18q deletion syndrome in a child with steroid-17,20-lyase deficiency.

The del (18q) syndrome is characterised by poor growth, variable mental retardation, facial dysmorphism, and abnormalities of the genitalia. In genetic males, genital abnormalities vary from testicular ectopia, and microphallus to severe hypospadias. Genetic females frequently have hypoplasia of the labia minora. We describe a child with del (18q) syndrome and severe ambiguous genitalia. Serum testosterone after 4 doses of hCG (5000 IU/m2/dose) was only 50 ng/dL (expected greater than 300 ng/dL).

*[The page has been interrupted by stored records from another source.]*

Definition final_score (b : breakdown) : nat :=
  structure_score b + certification_score b + grammar_score b.

(** The breakdown of a resume. *)
Definition breakdown_of `{NLP} (resume_text : string) : breakdown :=
  {| structure_score := (analyze_resume_structure resume_text).1;
     certification_score := (analyze_certifications resume_text).1;
     grammar_score := (analyze_grammar resume_text).1 |}.

(** The feedback of a run, in the order of the four sources. *)
Definition feedback_of_run `{NLP} `{SetOrder}
    (resume_text job_description : string) : list string :=
  (analyze_resume_structure resume_text).2
  ++ (analyze_certifications resume_text).2
  ++ (analyze_grammar resume_text).2
  ++ suggest_improvements resume_text job_description.

(** The terms of a text that the vectorizer sees after normalization, read
    on the language model: the kept lemmas of two characters or more, in
    lower case. *)
Definition terms `{NLP} (text : string) : list string :=
  filter (λ w, 2 ≤ String.length w) (lower <$> kept_lemmas text).

(** The first characters of the lines of feedback: the M of "Missing", the
    blank of a bullet, the C of "Consider", the G of "Grammar" and the T
    of "Try". *)
Definition feedback_heads : list ascii := ["M"; " "; "C"; "G"; "T"]%char.

(** ** Lemmas *)

Lemma score_of_divide (catalogue : list (string * nat)) (text : string) :
  Forall (λ e : string * nat, (5 | e.2)) catalogue →
  (5 | Structure.score_of catalogue text).
Proof.
  induction 1 as [|e c He _ IH]; [by exists 0|].
  rewrite Structure.score_of_cons. apply Nat.divide_add_r; [|done].
  unfold section_points. case_decide; [done | by exists 0].
Qed.

Lemma sections_divide :
  Forall (λ e : string * nat, (5 | e.2)) sections.
Proof. repeat constructor; by_compute. Qed.

Section evaluator.
Context `{NLP} `{SetOrder}.

Lemma breakdown_of_ok (resume_text : string) : breakdown_ok (breakdown_of resume_text).
Proof.
  unfold breakdown_ok, breakdown_of; simpl. split_and!.
  - rewrite analyze_resume_structure_eq, <- sections_total.
    apply Structure.score_of_le_total.
  - rewrite analyze_resume_structure_eq. apply score_of_divide, sections_divide.
  - unfold analyze_certifications. case_match; auto.
  - rewrite analyze_grammar_eq. case_match; auto.
Qed.

Lemma final_score_range (b : breakdown) :
  breakdown_ok b → 5 ≤ final_score b ≤ 120 ∧ (5 | final_score b).
Proof.
  unfold breakdown_ok, final_score.
  intros [[Hle [k Hk]] [[Hc|Hc] [Hg|Hg]]]; rewrite Hc, Hg; split; try lia;
    [exists (k + 1) | exists (k + 2) | exists (k + 3) | exists (k + 4)]; lia.
Qed.

(** ** The function *)

(** Unfolds a run: the similarity was computed or has raised, and the
    results of the three analyzers are pairs. *)
Ltac unfold_run :=
  unfold ats_resume_checker, final_score, breakdown_of, feedback_of_run;
  cbn [structure_score certification_score grammar_score];
  destruct (calculate_similarity_tfidf _ _);
  cbn [mbind result_mbind result_bind mret result_ret];
  try destruct (analyze_resume_structure _), (analyze_certifications _),
    (analyze_grammar _).

(** C8: [ats_resume_checker] fails exactly when neither normalized text
    has a term for the vectorizer, with the vectorizer's [ValueError]; no
    score and no feedback is returned then. *)
Theorem ats_resume_checker_raises (resume_text job_description : string) (e : exn) :
  ats_resume_checker resume_text job_description = Raise e ↔
  e = empty_vocabulary ∧
  sk_tokenize (preprocess_text resume_text) = [] ∧
  sk_tokenize (preprocess_text job_description) = [].
Proof.
  pose proof (calculate_similarity_tfidf_dec (preprocess_text resume_text)
                (preprocess_text job_description)) as Hdec.
  unfold_run.
  - split; [done | tauto].
  - destruct Hdec as (-> & ? & ?). split; [by intros [= <-] | by intros (-> & _)].
Qed.

(** C3: every successful run returns the final score of a well-formed
    breakdown of the resume: the final score is a multiple of 5 between 5
    and 120. *)
Theorem ats_resume_checker_refines (resume_text job_description : string)
    (similarity : R) (score : nat) (feedback : list string) :
  ats_resume_checker resume_text job_description = Ok (similarity, score, feedback) →
  ∃ b : breakdown,
    breakdown_ok b ∧ score = final_score b ∧ 5 ≤ score ≤ 120 ∧ (5 | score).
Proof.
  intros Hrun. exists (breakdown_of resume_text).
  pose proof (breakdown_of_ok resume_text) as Hok.
  pose proof (final_score_range _ Hok).
  assert (score = final_score (breakdown_of resume_text)) as ->; [|tauto].
  revert Hrun. unfold_run; [|done]. by intros [= _ <- _].
Qed.

(** C1: when the similarity is computed, [ats_resume_checker] returns it
    unchanged, with the sum of the three sub-scores and with the feedback
    of the structure, certification and grammar analyzers and the keyword
    suggestions, in this order. *)
Theorem ats_resume_checker_ok (resume_text job_description : string) (similarity : R) :
  calculate_similarity_tfidf (preprocess_text resume_text)
    (preprocess_text job_description) = Ok similarity →
  ats_resume_checker resume_text job_description =
  Ok (similarity,
      (analyze_resume_structure resume_text).1
      + (analyze_certifications resume_text).1
      + (analyze_grammar resume_text).1,
      (analyze_resume_structure resume_text).2
      ++ (analyze_certifications resume_text).2
      ++ (analyze_grammar resume_text).2
      ++ suggest_improvements resume_text job_description).
Proof. unfold_run; [|done]. by intros [= ->]. Qed.

(** The run as a function of the similarity, for rewriting. *)
Lemma ats_resume_checker_eq (resume_text job_description : string) :
  ats_resume_checker resume_text job_description =
  (λ similarity_score,
     (similarity_score, final_score (breakdown_of resume_text),
      feedback_of_run resume_text job_description))
  <$> calculate_similarity_tfidf (preprocess_text resume_text)
        (preprocess_text job_description).
Proof. by unfold_run. Qed.

(** The job description is read through [lower] only. *)
#[export] Instance ats_resume_checker_caseless :
  Proper (eq ==> caseless ==> eq) ats_resume_checker.
Proof.
  intros resume_text ? <- job job' Hjob. rewrite !ats_resume_checker_eq.
  unfold feedback_of_run.
  by rewrite (preprocess_text_caseless job job' Hjob),
    (suggest_improvements_caseless resume_text _ eq_refl job job' Hjob).
Qed.

(** A run fails or succeeds with the vectorizer. *)
Lemma ats_resume_checker_dec (resume_text job_description : string) :
  match ats_resume_checker resume_text job_description with
  | Raise e =>
      e = empty_vocabulary ∧
      sk_tokenize (preprocess_text resume_text) = [] ∧
      sk_tokenize (preprocess_text job_description) = []
  | Ok _ =>
      ¬ (sk_tokenize (preprocess_text resume_text) = [] ∧
         sk_tokenize (preprocess_text job_description) = [])
  end.
Proof.
  rewrite ats_resume_checker_eq.
  pose proof (calculate_similarity_tfidf_dec (preprocess_text resume_text)
                (preprocess_text job_description)) as Hdec.
  by destruct (calculate_similarity_tfidf _ _).
Qed.

(** The matching score of a run is a percentage. *)
Lemma ats_resume_checker_similarity (resume_text job_description : string)
    (similarity : R) (score : nat) (feedback : list string) :
  ats_resume_checker resume_text job_description = Ok (similarity, score, feedback) →
  (0 <= similarity <= 100)%R.
Proof.
  rewrite ats_resume_checker_eq.
  destruct (calculate_similarity_tfidf _ _) as [s|] eqn:Hs; [|done].
  intros [= <- _ _]. by eapply similarity_range.
Qed.

(** The score and the feedback of a run that returns. *)
Lemma ats_resume_checker_score (resume_text job_description : string)
    (similarity : R) (score : nat) (feedback : list string) :
  ats_resume_checker resume_text job_description = Ok (similarity, score, feedback) →
  score = final_score (breakdown_of resume_text) ∧
  feedback = feedback_of_run resume_text job_description.
Proof.
  rewrite ats_resume_checker_eq.
  destruct (calculate_similarity_tfidf _ _); [|done]. by intros [= _ <- <-].
Qed.

(** The final score, read on the text: the points of the sections found,
    10 for a certification, and 10 or 5 for the grammar. *)
Lemma final_score_closed (resume_text : string) :
  final_score (breakdown_of resume_text)
  = score_of sections resume_text
    + (if decide (certified resume_text) then 10 else 0)
    + (if decide (long_sentences (nlp resume_text) = []) then 10 else 5).
Proof.
  unfold final_score, breakdown_of.
  cbn [structure_score certification_score grammar_score].
  by rewrite analyze_resume_structure_eq, analyze_certifications_score,
    analyze_grammar_score.
Qed.

(** A run without feedback has the highest score and no missing keyword:
    each analyzer gives its full score exactly when it has nothing to say. *)
Lemma feedback_of_run_nil (resume_text job_description : string) :
  feedback_of_run resume_text job_description = [] →
  final_score (breakdown_of resume_text) = 120 ∧
  missing_keywords resume_text job_description = ∅.
Proof.
  unfold feedback_of_run, final_score, breakdown_of. cbn [structure_score
    certification_score grammar_score].
  intros (Hs%structure_feedback_nil_iff
          & (Hc & (Hg & Hk)%app_eq_nil)%app_eq_nil)%app_eq_nil.
  rewrite Hs. rewrite suggest_improvements_eq in Hk.
  rewrite analyze_grammar_eq in Hg |- *. unfold analyze_certifications in Hc |- *.
  split; [by destruct (mentions_certification _), (long_sentences _)|].
  destruct (decide (missing_keywords resume_text job_description = ∅)); [done|].
  by rewrite decide_True in Hk.
Qed.

(** Conversely, the highest score and no missing keyword leave nothing to
    say. *)
Lemma feedback_of_run_full (resume_text job_description : string) :
  final_score (breakdown_of resume_text) = 120 →
  missing_keywords resume_text job_description = ∅ →
  feedback_of_run resume_text job_description = [].
Proof.
  intros Hn Hm. destruct (breakdown_of_ok resume_text) as ((Hs & _) & Hc & Hg).
  unfold final_score, breakdown_of in *.
  cbn [structure_score certification_score grammar_score] in *.
  assert ((analyze_resume_structure resume_text).1 = 100
          ∧ (analyze_certifications resume_text).1 = 10
          ∧ (analyze_grammar resume_text).1 = 10) as (Hs' & Hc' & Hg') by lia.
  unfold feedback_of_run.
  rewrite (proj2 (structure_feedback_nil_iff resume_text) Hs'),
    suggest_improvements_eq, decide_False by (intros Hne; by apply Hne).
  rewrite analyze_grammar_eq in Hg' |- *. unfold analyze_certifications in Hc' |- *.
  by destruct (mentions_certification _), (long_sentences _).
Qed.

Lemma ats_resume_checker_no_feedback (resume_text job_description : string)
    (similarity : R) (score : nat) (feedback : list string) :
  ats_resume_checker resume_text job_description = Ok (similarity, score, feedback) →
  feedback = [] ↔ score = 120 ∧ missing_keywords resume_text job_description = ∅.
Proof.
  rewrite ats_resume_checker_eq.
  destruct (calculate_similarity_tfidf _ _) as [s|]; [|done].
  intros [= _ <- <-].
  split; [apply feedback_of_run_nil | intros [? ?]; by apply feedback_of_run_full].
Qed.

(** The characters that the lines of the feedback start with. *)
Lemma feedback_of_run_starts (resume_text job_description : string) :
  Forall (starts_in feedback_heads) (feedback_of_run resume_text job_description).
Proof.
  unfold feedback_of_run. rewrite !Forall_app.
  split_and!;
    (eapply Forall_starts_in_mono;
      [|first [ apply structure_feedback_starts | apply certification_feedback_starts
              | apply grammar_feedback_starts | apply suggestions_starts ]]);
    by_compute.
Qed.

When testicular tissue was incubated with [1,2-3H]progesterone and 17-hydroxy-[4-14C]progesterone, there was synthesis of 17-hydroxy-[1,2-3H]progesterone but no further metabolism of 17-hydroxyprogesterone to androgens. These data suggested the presence of steroid-17,20-lyase deficiency. In order to determine if steroid-17,20-lyase deficiency was a common feature in del (18q) syndrome we examined 6 other patients (3 girls; 3 boys) with a deletion of the long arm of chromosome 18 distal to band q21. All 6 had dehydroepiandrosterone sulfate (DHEA-S) levels which were lower than those of age-matched controls. Four had delayed puberty. Serum testosterone levels were also low in 2 of the 3 affected boys. These results together with the findings in the index case suggest that a structural or regulatory gene for steroid-17,20-lyase may be located on the long arm of chromosome 18, distal to band q21.